THIS YEAR may not have produced a more suspenseful thriller than Brian Moore's "Lies of Silence."
It's difficult to imagine a more powerful assault on readers' nerves than the one mounted by this consummately crafted novel about the moral dilemmas endemic to that sectarian and political killing field known as Northern Ireland.
Moore, who was born in the city, uses Belfast as his bloody backdrop, and a young hotel manager named Michael Dillon as his principal. When Irish Republican Army terrorists bomb the hotel, Dillon alone knows he can identify one of them. But should he?
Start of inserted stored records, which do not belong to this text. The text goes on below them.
Definition blank : KllSketch := run_or (mkKll 8 HashSpec_default [[]] 0 0 0) (new 8 HashSpec_default).
(** Twenty insertions: levels are compacted and promoted. *)
Definition twenty : KllSketch := foldl (λ s v, run_or s (insert s v)) blank (seqZ 1 20).
Fixpoint ghost (s : KllSketch) (vs : list Z) : Z :=
  match vs with [] => 0 | v :: vs => err_of (pushed s v) + ghost (run_or s (insert s v)) vs end.

Lemma history_inserts k h s vs e l :
  history k h s vs e →
  history k h (foldl (λ s v, run_or s (insert s v)) s l) (vs ++ l) (e + ghost s l).
Proof.
  revert s vs e. induction l as [|v l IH]; intros s vs e Hs.
  - by rewrite app_nil_r, Z.add_0_r.
  - destruct (kl_insert_spec s v) as (s' & Hs' & _); [by eapply sm_wf, kll_history_summary|].
    cbn [foldl ghost]. rewrite Hs'. cbn [run_or].
    rewrite Z.add_assoc, (app_assoc vs [v] l : vs ++ v :: l = _). apply IH. by eapply history_insert.
Qed.

Lemma twenty_history : history 8 HashSpec_default twenty (seqZ 1 20) (ghost blank (seqZ 1 20)).
Proof. apply (history_inserts _ _ blank [] 0). by apply history_new; [range_tac|]. Qed.

Lemma kll_quantile_rank_witness :
  ∃ v, quantile twenty (f_lit 1 2) = Some v ∧ v ∈ seqZ 1 20.
Proof.
  destruct (kll_quantile_rank 8 HashSpec_default twenty (seqZ 1 20) _ (f_lit 1 2) twenty_history)
    as (v & Hq & Hv & _); [done|vm_compute; reflexivity|]. exists v. split; [exact Hq|exact Hv].
Defined.

(** Compaction terminates and bounds the sketch.  On every reachable sketch
    insertions and compatible merges return (the loop runs out of over-full
    levels and never indexes out of range), and no level holds more than [k]
    items, the room the planner charges for. *)
Lemma kll_levels_bounded k h s vs e :
  history k h s vs e →
  (∀ l, l ∈ kl_levels s → zlen l <= k) ∧
  (∀ v, ∃ s', insert s v = Ok s') ∧
  (∀ t vs' e', history k h t vs' e' → ∃ s', merge_from s t = Ok s').
Proof.
  intros Hh%kll_history_summary. split; [apply Hh|]. split.
  - intros v. destruct (kl_insert_spec s v) as (s' & Hs' & _); [apply Hh|eauto].
  - intros t vs' e' Ht%kll_history_summary.
    destruct (kl_merge_spec s t) as (s' & Hs' & _); [apply Hh| |eauto].
    destruct Hh, Ht. apply kl_compatibility_same; congruence.
Qed.

Lemma kll_levels_bounded_witness : ∃ s', merge_from twenty twenty = Ok s'.
Proof.
  destruct (kll_levels_bounded 8 HashSpec_default twenty (seqZ 1 20) _ twenty_history)
    as (_ & _ & H). exact (H twenty _ _ twenty_history).
Defined.

#[export] Instance Kll_Lawful : LawfulSketch KllSketch (λ s, wf s).
Proof.
  split; cbn [sk_update sk_merge_from sk_reset sk_update_count sk_compatibility Kll_Sketch].
  - intros s key v Hs _. destruct (kl_insert_spec s v Hs) as (s' & Hu & Hwf & Hc).
    exists s'. split; [done|]. split; [done|]. destruct (cp_params _ _ _ _ Hc) as (Hk & Hh & _ & Hn).
    split; [by apply kl_compatibility_same|done].
  - intros s t Hs Ht Hco. destruct (kl_merge_spec s t Hs Hco) as (s' & Hu & Hwf & Hc). clear Hco.
    exists s'. split; [done|]. split; [done|]. destruct (cp_params _ _ _ _ Hc) as (Hk & Hh & _ & Hn).
    split; [by apply kl_compatibility_same|done].
  - intros s t Hne. unfold merge_from, ensure_matches. by rewrite decide_True.
  - intros s Hs. split; [|split; [done|by apply kl_compatibility_same]].
    split; cbn; try done. apply Hs.
Qed.

(** ** Snapshots *)

Definition enc_level (l : list Z) : list Z := le_bytes 4 (zlen l) ++ encode_all (le_bytes 8) l.

(** The sizes fit the format's length fields. *)
Record snapshot_ok (s : KllSketch) : Prop := {
  so_wf : wf s;
  so_hash : hash_spec_ok (kl_hash s);
  so_rng : u64_ok (kl_rng_state s);
  so_items : Forall (Forall u64_ok) (kl_levels s);
  so_levels : zlen (kl_levels s) <= MAX_LEVELS;
  so_size : u32_ok (28 + zlen (encode_all enc_level (kl_levels s)));
}.

Lemma zlen_enc_level l : zlen (enc_level l) = 4 + 8 * zlen l.
Proof.
  unfold enc_level. rewrite zlen_app, zlen_le_bytes, (zlen_encode_all _ 8); [lia|].
  intros. apply zlen_le_bytes.
Qed.

Lemma zlen_encode_all_ge {A} (enc : A → list Z) x xs :
  x ∈ xs → zlen (enc x) <= zlen (encode_all enc xs).
Proof.
  induction xs as [|y xs IH]; intros Hx; [by apply elem_of_nil in Hx|].
  rewrite encode_all_cons, zlen_app. pose proof (zlen_nonneg (enc y)).
  pose proof (zlen_nonneg (encode_all enc xs)).
  apply elem_of_cons in Hx as [->|Hx]; [lia|]. specialize (IH Hx). lia.
Qed.

Lemma zlen_encode_all_min {A} (enc : A → list Z) n xs :
  (∀ x, n <= zlen (enc x)) → n * zlen xs <= zlen (encode_all enc xs).
Proof.
  intros He. induction xs as [|x xs IH]; [unfold zlen; cbn; lia|].
  rewrite encode_all_cons, zlen_app, zlen_cons. specialize (He x). lia.
Qed.

Lemma num_items_encoded ls : 8 * num_items ls <= zlen (encode_all enc_level ls).
Proof.
  unfold num_items. induction ls as [|l ls IH]; [done|].
  rewrite encode_all_cons, zlen_app, zlen_enc_level, lsum_fmap_cons. lia.
Qed.

Lemma w_levels_enc levels w :
  Forall (λ l, zlen l < 4294967296) levels →
  foldl w_level w levels = w ++ encode_all enc_level levels.
Proof.
  revert w. induction levels as [|l levels IH]; intros w Hl; [by rewrite app_nil_r|].
  apply Forall_cons in Hl as [Hl Hls]. cbn [foldl]. rewrite IH by done.
  rewrite encode_all_cons, app_assoc. f_equal. unfold w_level, enc_level.
  rewrite (foldl_write w_u64 (le_bytes 8)) by done. unfold w_u32, as_u32.
  rewrite Z.mod_small by (pose proof (zlen_nonneg l); lia). by rewrite app_assoc.
Qed.

Lemma r_level_rd l pre suf :
  Forall u64_ok l → zlen l < 4294967296 →
  r_level (rd pre (enc_level l ++ suf)) = Ok (l, rd (pre ++ enc_level l) suf).
Proof.
  intros Hl Hn. unfold r_level, enc_level. rewrite <- app_assoc.
  rewrite r_u32_rd by (pose proof (zlen_nonneg l); word_lia). ostep.
  rewrite (proj2 (check_count_rd _ _ _ _)).
  2:{ rewrite zlen_app, (zlen_encode_all _ 8) by (intros; apply zlen_le_bytes).
      pose proof (zlen_nonneg suf). change (Z.max 8 1) with 8.
      apply Z.div_le_lower_bound; lia. }
  ostep. unfold zlen at 1. rewrite Nat2Z.id, read_u64s_rd by done. by rewrite <- app_assoc.
Qed.

(** A KLL snapshot restores the sketch exactly. *)
Lemma kll_snapshot_round_trip s ws we :
  snapshot_ok s → u64_ok ws → u64_ok we → from_snapshot (to_snapshot s ws we) = Ok s.
Proof.
  intros [[Hk Hne Hn Hup] Hh Hr Hi Hlv Hsz] Hws Hwe.
  assert (Forall (λ l, zlen l < 4294967296) (kl_levels s)) as Hll.
  { apply Forall_forall. intros l Hl. pose proof (zlen_encode_all_ge enc_level l _ Hl) as Hle.
    rewrite zlen_enc_level in Hle. word_lia. }
  assert (4 * zlen (kl_levels s) <= zlen (encode_all enc_level (kl_levels s))) as Hmin.
  { apply zlen_encode_all_min. intros l. rewrite zlen_enc_level. pose proof (zlen_nonneg l). lia. }
  unfold MIN_LEVEL_CAPACITY, MAX_LEVELS in *. pose proof (zlen_nonneg (kl_levels s)).
  unfold to_snapshot, from_snapshot. cbv zeta. rewrite w_levels_enc by done.
  unfold w_u64, w_u32, Writer_new, as_u32. rewrite Z.mod_small by lia. cbn [app].
  rewrite <- !app_assoc. rewrite read_write_snapshot.
  - ostep. cbv beta iota zeta. cbn [sh_algorithm_id sh_hash]. rewrite Z.eqb_refl. ostep.
    change Reader_new with (rd []).
    rewrite <- (app_nil_r (le_bytes 8 (kl_k s))), (r_u64_rd (kl_k s)) by word_lia. ostep.
    unfold MIN_LEVEL_CAPACITY. rewrite (proj2 (Z.ltb_ge _ _)) by lia. ostep.
    rewrite (r_u64_rd (kl_n s)) by done. ostep.
    rewrite (r_u64_rd (kl_rng_state s)) by done. ostep.
    rewrite (r_u64_rd (kl_updates s)) by done. ostep.
    rewrite r_u32_rd by word_lia. ostep.
    unfold MAX_LEVELS. rewrite (proj2 (Z.ltb_ge 64 _)) by lia. ostep.
    rewrite (proj2 (check_count_rd _ _ _ _)).
    2:{ change (Z.max 4 1) with 4. apply Z.div_le_lower_bound; lia. }
    ostep. unfold zlen at 1. rewrite Nat2Z.id.
    rewrite <- (app_nil_r (encode_all enc_level (kl_levels s))), (read_n_rd r_level enc_level).
    + ostep. destruct s as [k hash [|l ls] n rng up]; done.
    + intros l pre suf Hl. rewrite Forall_forall in Hi. rewrite Forall_forall in Hll.
      apply r_level_rd; [by apply Hi|by apply Hll].
  - unfold header_ok. cbn. split_and!; try done.
  - rewrite zlen_le_bytes. word_lia.
  - rewrite !zlen_app, !zlen_le_bytes. word_lia.
Qed.

Lemma twenty_snapshot_ok : snapshot_ok twenty.
Proof.
  split; [eapply sm_wf, kll_history_summary, twenty_history|split; by range_tac|by range_tac| |by range_tac..].
  apply (bool_decide_unpack _). vm_compute. exact I.
Qed.

Lemma kll_snapshot_round_trip_witness : from_snapshot (to_snapshot twenty 0 60) = Ok twenty.
Proof. apply (kll_snapshot_round_trip twenty 0 60 twenty_snapshot_ok); by range_tac. Defined.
His internal tug of war -- to tell or not to tell -- is the wrenching stuff of Moore's extraordinarily gripping story. If Dillon, to protect himself, his estranged wife and his lover, bows to IRA threats by refusing to identify the thug to authorities, he's adding to the book title's "lies of silence" that perpetuate the Ulster bloodletting. But if he stands up to the IRA by pointing out the terrorist he saw, he's risking the killers' deadly wrath and sacrificing the new life and career he's about to embark on in London.
For the vacillating Dillon, the predicament is agonizing. For author Moore, it's the stuff of powerful drama.
Moore, now living in California, has written a top-tension entry -- and done it without smoke or mirrors, without car chases or shootouts. He has done it with lean, relentless and understated narrative, superlative characterizations, visceral wallop, and a chillingly disturbing sense of what happens when decent human beings get in the way of the juggernaut of mindless zealotry.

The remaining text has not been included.